(* ===== verification/LockSpec.v ===== *)
(** * Locks, fences and leadership

    What the locking scripts guarantee over any sequence of uses by any
    processes, with time passing in between. *)

From S2P Require Import Prelude GoLib Base Redis RedisFacts Client RdbCore RdbLocks Instances.
From Stdlib Require Import Ascii.

Module LockSpec.
Import GoTime GoFloat GoStr Keys Task Redis RedisFacts Client RdbCore RdbLocks.

(** ** Deadlines *)

(** [k] holds [v] at least until [d]. *)
Definition holds (m : keyspace) (k v : string) (d : Z) : Prop :=
  k_str m !! k = Some v ∧ ∃ e, k_exp m !! k = Some e ∧ (d ≤ e)%Z.

Lemma holds_exists m k v d : holds m k v d → key_exists m k = true.
Proof. intros [H _]. by eapply key_exists_str. Qed.

Lemma holds_elapse m k v d dt :
  holds m k v d → (k_now m + dt < d)%Z → holds (elapse dt m) k v d.
Proof.
  intros (Hv & e & He & Hd) Hdt.
  assert (live_at (k_now m + dt) m k = true) as Hlive.
  { unfold live_at. rewrite He. apply bool_decide_eq_true. lia. }
  split; simpl.
  - rewrite map_lookup_filter, Hv. simpl. by rewrite option_guard_True.
  - exists e. rewrite map_lookup_filter, He. simpl. by rewrite option_guard_True.
Qed.

Lemma holds_setpx m k v ms : holds (do_setpx k v ms m) k v (k_now m + ms).
Proof.
  split; simpl; [by rewrite lookup_insert_eq|].
  eexists. rewrite lookup_insert_eq. split; [done|lia].
Qed.

(** ** Decimal numbers read back *)

Lemma parseDigits_go (x : N) s acc :
  acc = 0%Z →
  parseDigits acc (chars (pretty_N_go x s)) = parseDigits (Z.of_N x) (chars s).
Proof.
  intros ->. revert s. induction (N.lt_wf_0 x) as [x _ IH]; intros s.
  destruct (decide (x = 0%N)) as [->|Hx]; [by rewrite pretty_N_go_0|].
  rewrite pretty_N_go_step by lia. rewrite IH by (apply N.div_lt; lia). simpl.
  assert (x `mod` 10 < 10)%N as Hm by (apply N.mod_lt; lia).
  assert (code (pretty_N_char (x `mod` 10)) - 48 = Z.of_N (x `mod` 10))%Z as ->.
  { generalize dependent (x `mod` 10)%N. intros y Hy.
    assert (y = 0 ∨ y = 1 ∨ y = 2 ∨ y = 3 ∨ y = 4 ∨ y = 5 ∨ y = 6 ∨ y = 7 ∨ y = 8 ∨ y = 9)%N
      as H by lia.
    by repeat destruct H as [->|H]; [..|subst]. }
  rewrite bool_decide_true by (generalize dependent (x `mod` 10)%N; lia).
  f_equal. rewrite N2Z.inj_div, N2Z.inj_mod. pose proof (Z.div_mod (Z.of_N x) 10). lia.
Qed.

Lemma chars_pretty_N (x : N) :
  (0 < x)%N → ∃ c l, chars (pretty x) = c :: l ∧ c ≠ "-"%char ∧ c ≠ "+"%char.
Proof.
  intros Hx. unfold pretty, pretty_N. rewrite decide_False by lia.
  assert (∀ s, (∃ c l, chars s = c :: l ∧ c ≠ "-"%char ∧ c ≠ "+"%char) ∨ (0 < x)%N →
    ∃ c l, chars (pretty_N_go x s) = c :: l ∧ c ≠ "-"%char ∧ c ≠ "+"%char) as H; [|by apply H; right].
  clear Hx. induction (N.lt_wf_0 x) as [x _ IH]; intros s Hs.
  destruct (decide (x = 0%N)) as [->|Hx].
  { rewrite pretty_N_go_0. destruct Hs; [done|lia]. }
  rewrite pretty_N_go_step by lia. apply IH; [apply N.div_lt; lia|]. left.
  exists (pretty_N_char (x `mod` 10)), (chars s). split; [done|].
  unfold pretty_N_char. by repeat case_match.
Qed.

Lemma parseDigits_pretty (p : positive) :
  parseDigits 0 (chars (pretty (N.pos p))) = Some (Z.pos p).
Proof.
  unfold pretty, pretty_N. rewrite decide_False by lia. by rewrite parseDigits_go.
Qed.

Lemma ParseInt_itoa z : in_int64 z → ParseInt (itoa z) = Some z.
Proof.
  intros Hz. destruct z as [|p|p]; [done| |].
  - unfold ParseInt. change (itoa (Z.pos p)) with (pretty (N.pos p)).
    destruct (chars_pretty_N (N.pos p)) as (c & l & E & Hm & Hp); [lia|].
    pose proof (parseDigits_pretty p) as HP. rewrite E in *.
    assert ((v ← parseDigits 0 (c :: l); if decide (in_int64 v) then Some v else None)
            = Some (Z.pos p)) as <- by (rewrite HP; simpl; by rewrite decide_True).
    by destruct c as [[] [] [] [] [] [] [] []].
  - unfold ParseInt. change (itoa (Z.neg p)) with (String "-" (pretty (N.pos p))).
    change (chars (String "-" (pretty (N.pos p)))) with ("-"%char :: chars (pretty (N.pos p))).
    destruct (chars_pretty_N (N.pos p)) as (c & l & E & _); [lia|].
    pose proof (parseDigits_pretty p) as HP. rewrite E in *. cbn [mbind option_bind]. rewrite HP. simpl. by rewrite decide_True.
Qed.

Section locks.
Context `{R : Redis} `{J : Json} (K : Keys).

(** ** The unique lock *)

(** What processes do to the lock of one content: acquire it for a task,
    release it as a task's owner, renew it, or wait. *)
Inductive lock_op :=
  | Acquire (q T : string) (ttl : Z) (encoded : string)
  | Release (T : string)
  | Renew (ms : Z)
  | Wait (dt : Z).

Definition lock_do (lock : string) (op : lock_op) (s : store) : store * Z :=
  match op with
  | Acquire q T ttl encoded =>
      enqueueUniqueCmd lock (TaskKey K q T) (StreamKey K q) (CompletedKey K q)
        (ArchivedKey K q) T ttl encoded StatePending s
  | Release T => releaseUniqueCmd lock T s
  | Renew ms => renewUniqueCmd lock ms s
  | Wait dt => (elapse_store dt s, 0%Z)
  end.

(** Run a sequence, collecting what each acquisition answered. *)
Fixpoint lock_run (lock : string) (ops : list lock_op) (s : store) : store * list Z :=
  match ops with
  | [] => (s, [])
  | op :: ops =>
      let (s1, r) := lock_do lock op s in
      let (s2, rs) := lock_run lock ops s1 in
      (s2, match op with Acquire _ _ _ _ => r :: rs | _ => rs end)
  end.

Fixpoint waited (ops : list lock_op) : Z :=
  match ops with [] => 0 | Wait dt :: ops => dt + waited ops | _ :: ops => waited ops end.

Lemma waited_nonneg ops : Forall (λ op, match op with Wait dt => 0 ≤ dt | _ => True end)%Z ops →
  (0 ≤ waited ops)%Z.
Proof. induction 1 as [|[] ops]; simpl; lia. Qed.

(** A lock held by another task survives every operation that is not its
    owner's release, until its deadline. *)
Lemma lock_do_foreign lock T d op s :
  holds (ks s) lock T d →
  match op with Release T' => T' ≠ T | Wait dt => (0 ≤ dt ∧ k_now (ks s) + dt < d)%Z | _ => True end →
  holds (ks (lock_do lock op s).1) lock T d ∧
  k_now (ks (lock_do lock op s).1)
    = (k_now (ks s) + match op with Wait dt => dt | _ => 0 end)%Z ∧
  match op with Acquire _ _ _ _ => (lock_do lock op s).2 = (-1)%Z | _ => True end.
Proof.
  intros Hh Hop. pose proof (holds_exists _ _ _ _ Hh) as Hex. destruct Hh as (Hv & e & He & Hd).
  assert (holds (ks s) lock T d) as Hh by (split; [done|eauto]).
  destruct op as [q T' ttl enc|T'|ms|dt]; simpl in *.
  - assert (wps (enqueueUniqueCmd lock (TaskKey K q T') (StreamKey K q) (CompletedKey K q)
              (ArchivedKey K q) T' ttl enc StatePending)
              (λ r m', m' = ks s ∧ r = (-1)%Z) (ks s)) as Hw.
    { unfold enqueueUniqueCmd. wps_steps. rewrite Hex. simpl. by wps_steps. }
    destruct (Hw s eq_refl) as [-> ->]. split_and!; [done|lia|done].
  - assert (wps (releaseUniqueCmd lock T') (λ _ m', m' = ks s) (ks s)) as Hw.
    { unfold releaseUniqueCmd. wps_steps. rewrite Hv.
      rewrite bool_decide_false by congruence. by wps_steps. }
    rewrite (Hw s eq_refl). split_and!; [done|lia|done].
  - assert (wps (renewUniqueCmd lock ms) (λ _ m', holds m' lock T d ∧ k_now m' = k_now (ks s)) (ks s))
      as Hw.
    { unfold renewUniqueCmd. wps_steps. rewrite Hex, He. case_bool_decide as Hlt; wps_steps; [|done].
      split; [|done]. split; [done|]. unfold do_pexpire. rewrite Hex. simpl.
      rewrite lookup_insert_eq. eexists. split; [done|]. lia. }
    destruct (Hw s eq_refl) as [? ->]. split_and!; [done|lia|done].
  - destruct Hop as [? ?]. rewrite elapse_effect by done.
    split_and!; [by apply holds_elapse|done|done].
Qed.

Lemma lock_run_foreign lock T d ops s :
  holds (ks s) lock T d →
  Forall (λ op, match op with Release T' => T' ≠ T | Wait dt => (0 ≤ dt)%Z | _ => True end) ops →
  (k_now (ks s) + waited ops < d)%Z →
  holds (ks (lock_run lock ops s).1) lock T d ∧
  Forall (λ r, r = (-1)%Z) (lock_run lock ops s).2.
Proof.
  revert s. induction ops as [|op ops IH]; intros s Hh Hops Hd; simpl; [done|].
  apply Forall_cons in Hops as [Hop Hops].
  assert (0 ≤ waited ops)%Z.
  { apply waited_nonneg. eapply Forall_impl; [exact Hops|]. by intros []. }
  destruct (lock_do_foreign lock T d op s Hh) as (Hh' & Hnow & Hr).
  { destruct op; simpl in *; [done|done|done|lia]. }
  destruct (lock_do lock op s) as [s1 r] eqn:E; simpl in *.
  destruct (IH s1 Hh' Hops) as [Hh2 Hrs].
  { rewrite Hnow. destruct op; simpl in *; lia. }
  destruct (lock_run lock ops s1) as [s2 rs] eqn:E2; simpl in *.
  split; [done|]. destruct op; simpl; [by constructor|done..].
Qed.

(** C19: mutual exclusion of the unique lock.  Once a task acquired a free
    lock, then whatever acquisitions, renewals and releases by other tasks
    follow, in any order and number, until the lifetime has passed, every
    acquisition is refused as a duplicate and the lock stays the task's; and
    the owner's release frees it, so that the next acquisition succeeds. *)
Theorem unique_lock_exclusive lock q T ttl encoded ops s :
  key_exists (ks s) lock = false →
  (∀ x, queueKey K q x = lock → ∃ suf, x = KUnique suf) →
  Forall (λ op, match op with Release T' => T' ≠ T | Wait dt => (0 ≤ dt)%Z | _ => True end) ops →
  (waited ops < ttl)%Z →
  let (s1, r1) := lock_do lock (Acquire q T ttl encoded) s in
  let (s2, rs) := lock_run lock ops s1 in
  r1 = 1%Z ∧ Forall (λ r, r = (-1)%Z) rs ∧ k_str (ks s2) !! lock = Some T ∧
  k_str (ks (lock_do lock (Release T) s2).1) !! lock = None.
Proof.
  intros Hfree Hlock Hops Hw. simpl.
  assert (wps (enqueueUniqueCmd lock (TaskKey K q T) (StreamKey K q) (CompletedKey K q)
            (ArchivedKey K q) T ttl encoded StatePending)
            (λ r m', r = 1%Z ∧ k_now m' = k_now (ks s) ∧ holds m' lock T (k_now (ks s) + ttl))
            (ks s)) as Hacq.
  { unfold enqueueUniqueCmd. wps_steps. rewrite Hfree. simpl. wps_steps.
    split_and!; [done|done|]. split; [simpl; by rewrite lookup_insert_eq|].
    exists (k_now (ks s) + ttl)%Z. split; [|lia]. simpl.
    assert (CompletedKey K q ≠ lock) by (intros E; by destruct (Hlock KCompleted E)).
    assert (ArchivedKey K q ≠ lock) by (intros E; by destruct (Hlock KArchived E)).
    repeat case_decide; simpl; rewrite ?lookup_delete_ne by done; by rewrite lookup_insert_eq. }
  destruct (Hacq s eq_refl) as (Hr1 & Hnow & Hh).
  destruct (enqueueUniqueCmd _ _ _ _ _ _ _ _ _ s) as [s1 r1]; simpl in *.
  destruct (lock_run_foreign lock T (k_now (ks s) + ttl) ops s1 Hh Hops) as [Hh2 Hrs]; [lia|].
  destruct (lock_run lock ops s1) as [s2 rs]; simpl in *.
  split_and!; [done|done|by destruct Hh2|].
  assert (wps (releaseUniqueCmd lock T) (λ _ m', k_str m' !! lock = None) (ks s2)) as Hrel.
  { unfold releaseUniqueCmd. wps_steps. destruct Hh2 as [Hv _].
    rewrite Hv, bool_decide_true by done. wps_steps. simpl. by rewrite lookup_delete_eq. }
  by apply (Hrel s2).
Qed.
━━━━━━━━━━━━━━━━━━━━━━━━━━━━━━
• Aim of the task
Starting at the line that has "apply waited_nonneg. eapply" in the records above, restate word for word every line until the one that has "Theorem unique_lock_exclusive lock", and include that one as well.

• The answer
  { apply waited_nonneg. eapply Forall_impl; [exact Hops|]. by intros []. }
  destruct (lock_do_foreign lock T d op s Hh) as (Hh' & Hnow & Hr).
  { destruct op; simpl in *; [done|done|done|lia]. }
  destruct (lock_do lock op s) as [s1 r] eqn:E; simpl in *.
  destruct (IH s1 Hh' Hops) as [Hh2 Hrs].
  { rewrite Hnow. destruct op; simpl in *; lia. }
  destruct (lock_run lock ops s1) as [s2 rs] eqn:E2; simpl in *.
  split; [done|]. destruct op; simpl; [by constructor|done..].
Qed.

(** C19: mutual exclusion of the unique lock.  Once a task acquired a free
    lock, then whatever acquisitions, renewals and releases by other tasks
    follow, in any order and number, until the lifetime has passed, every
    acquisition is refused as a duplicate and the lock stays the task's; and
    the owner's release frees it, so that the next acquisition succeeds. *)
Theorem unique_lock_exclusive lock q T ttl encoded ops s :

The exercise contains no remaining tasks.